• **What you are asked to do**
In the records below, find the line holding "split_and!; [|split; by lh_rw|done]." and the line holding "assert (x ≠ f) by (intros ->; nodup_simp;". Set down both, with every line between them, exactly.

• **Data extract**
(** Cutting the entries up to [e] off to [list]. *)
Lemma __list_cut_position_wp list h l1 e l2 m :
  is_list m h (l1 ++ e :: l2) → is_Some (nx m list) → list ∉ h :: l1 ++ e :: l2 → list ≠ 0 →
  wp (__list_cut_position list h e)
     (λ _ m', is_list m' list (l1 ++ [e]) ∧ is_list m' h l2 ∧
        (∀ x, x ∉ list :: h :: l1 ++ e :: l2 → m' !! x = m !! x) ∧ dom m' = dom m) m.
Proof.
  intros Hl Hlive Hin Hnz.
  pose proof (is_list_entry _ _ _ _ _ Hl) as (_ & [Hrn Hrp] & _ & H2).
  pose proof (is_list_next _ _ _ Hl) as Hhn.
  destruct Hl as (Hc & Hn & Hl0).
  assert (∃ f rest, l1 ++ [e] = f :: rest) as (f & rest & Hf) by (destruct l1; by eexists _, _).
  assert (lastd f rest = e) as Hlast.
  { transitivity (lastd h (l1 ++ [e])); [by rewrite Hf|apply lastd_snoc]. }
  replace (l1 ++ e :: l2) with (f :: rest ++ l2) in *
    by (rewrite app_comm_cons, <- Hf, <- app_assoc; done).
  simpl in Hhn, Hc. destruct Hc as [[_ Hfp] Hc].
  rewrite <- app_assoc, (snoc_hdd h l2) in Hc. apply chain_cut in Hc as (Hc & _ & _).
  assert (e ∈ f :: rest) as Hef by (rewrite <- Hlast; apply lastd_in).
  pose proof (hdd_in h l2) as Hq.
  assert (∀ x, x ∈ f :: rest → x ≠ h ∧ (x ∉ l2) ∧ x ≠ list ∧ x ≠ 0 ∧ x ≠ hdd h l2) as Hsep.
  { intros x Hx. nodup_simp.
    assert (x ≠ h ∧ (x ∉ l2) ∧ x ≠ list ∧ x ≠ 0) as (? & ? & ? & ?).
    { split_and!; [set_solver..|]. intros ->. set_solver. }
    split_and!; try done. apply not_eq_sym, hdd_ne. set_solver. }
  destruct (Hsep e Hef) as (? & ? & ? & ? & ?).
  destruct (Hsep f ltac:(left)) as (? & ? & ? & ? & ?).
  assert (h ≠ 0 ∧ list ≠ h) as [??] by set_solver.
  assert (hdd h l2 ≠ 0) by (apply hdd_ne; clear -Hl0; set_solver).
  assert (hdd h l2 ≠ list) by (apply hdd_ne; clear -Hin; set_solver).
  assert (is_Some (nx m f) ∧ is_Some (nx m e) ∧ is_Some (nx m h) ∧ is_Some (nx m (hdd h l2)))
    as (? & ? & ? & ?).
  { rewrite Hrn, Hhn. split_and!; [apply pv_live; by eexists|by eexists|by eexists|].
    apply pv_live. by eexists. }
  unfold __list_cut_position. do 7 lh_step.
  eapply wp_get_next; [done|by lh_rw|]. repeat lh_step.
  rewrite Hf. split_and!.
  - split_and!; [|clear -Hn Hin; nodup_simp; nodup_done|clear -Hl0 Hnz; set_solver].
    simpl. split; [split; by lh_rw|]. apply chain_cut. simpl. rewrite Hlast.
    split_and!; [|split; by lh_rw|done].
    clear -Hn Hsep Hc Hlast. apply (chain_frame m); [nodup_simp; nodup_done|..|done].
    + intros x Hx Hxe. destruct (Hsep x Hx) as (? & ? & ? & ? & ?).
      rewrite Hlast in Hxe. by lh_rw.
    + intros x Hx. destruct (Hsep x ltac:(by right)) as (? & ? & ? & ? & ?).
      assert (x ≠ f) by (intros ->; nodup_simp; done). by lh_rw.
  - assert (NoDup (h :: l2)) as Hn2 by (clear -Hn; nodup_simp; nodup_done).
    assert (list ∉ h :: l2) as Hin2 by (clear -Hin; set_solver).
    split_and!; [|done|clear -Hl0; set_solver].
    rewrite snoc_hdd. split; [split; by lh_rw|].
    apply (chain_frame m); [by apply NoDup_tail|..|done].
    + rewrite lastd_tail, <- snoc_hdd. intros x Hx Hxe.
      assert (x ≠ list) by (clear -Hx Hin2; set_solver).
      assert (x ≠ e) by (intros ->; apply elem_of_app in Hx as [?|?%list_elem_of_singleton]; done).
      by lh_rw.
    + intros x Hx. assert (x ∈ l2 ++ [h]) as Hx' by (rewrite snoc_hdd; by right).
      assert (x ≠ list) by (clear -Hx' Hin2; set_solver).
      assert (x ≠ f) by (intros ->; apply elem_of_app in Hx' as [?|?%list_elem_of_singleton]; done).
      assert (x ≠ hdd h l2).
      { intros ->. apply NoDup_tail, NoDup_cons in Hn2 as [??]. done. }
      by lh_rw.
  - intros x Hx.
    assert (x ≠ f ∧ x ≠ e ∧ x ≠ h ∧ x ≠ list ∧ x ≠ hdd h l2) as (? & ? & ? & ? & ?).
    { clear -Hx Hef Hq. split_and!; intros ->; set_solver. }
    by rewrite ?wn_other, ?wv_other, ?wn_other, ?wv_other, ?wn_other, ?wv_other, ?wn_other.
  - unfold wn, wv. by rewrite !dom_alter_L.
Qed.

• **Task response**
    split_and!; [|split; by lh_rw|done].
    clear -Hn Hsep Hc Hlast. apply (chain_frame m); [nodup_simp; nodup_done|..|done].
    + intros x Hx Hxe. destruct (Hsep x Hx) as (? & ? & ? & ? & ?).
      rewrite Hlast in Hxe. by lh_rw.
    + intros x Hx. destruct (Hsep x ltac:(by right)) as (? & ? & ? & ? & ?).
      assert (x ≠ f) by (intros ->; nodup_simp; done). by lh_rw.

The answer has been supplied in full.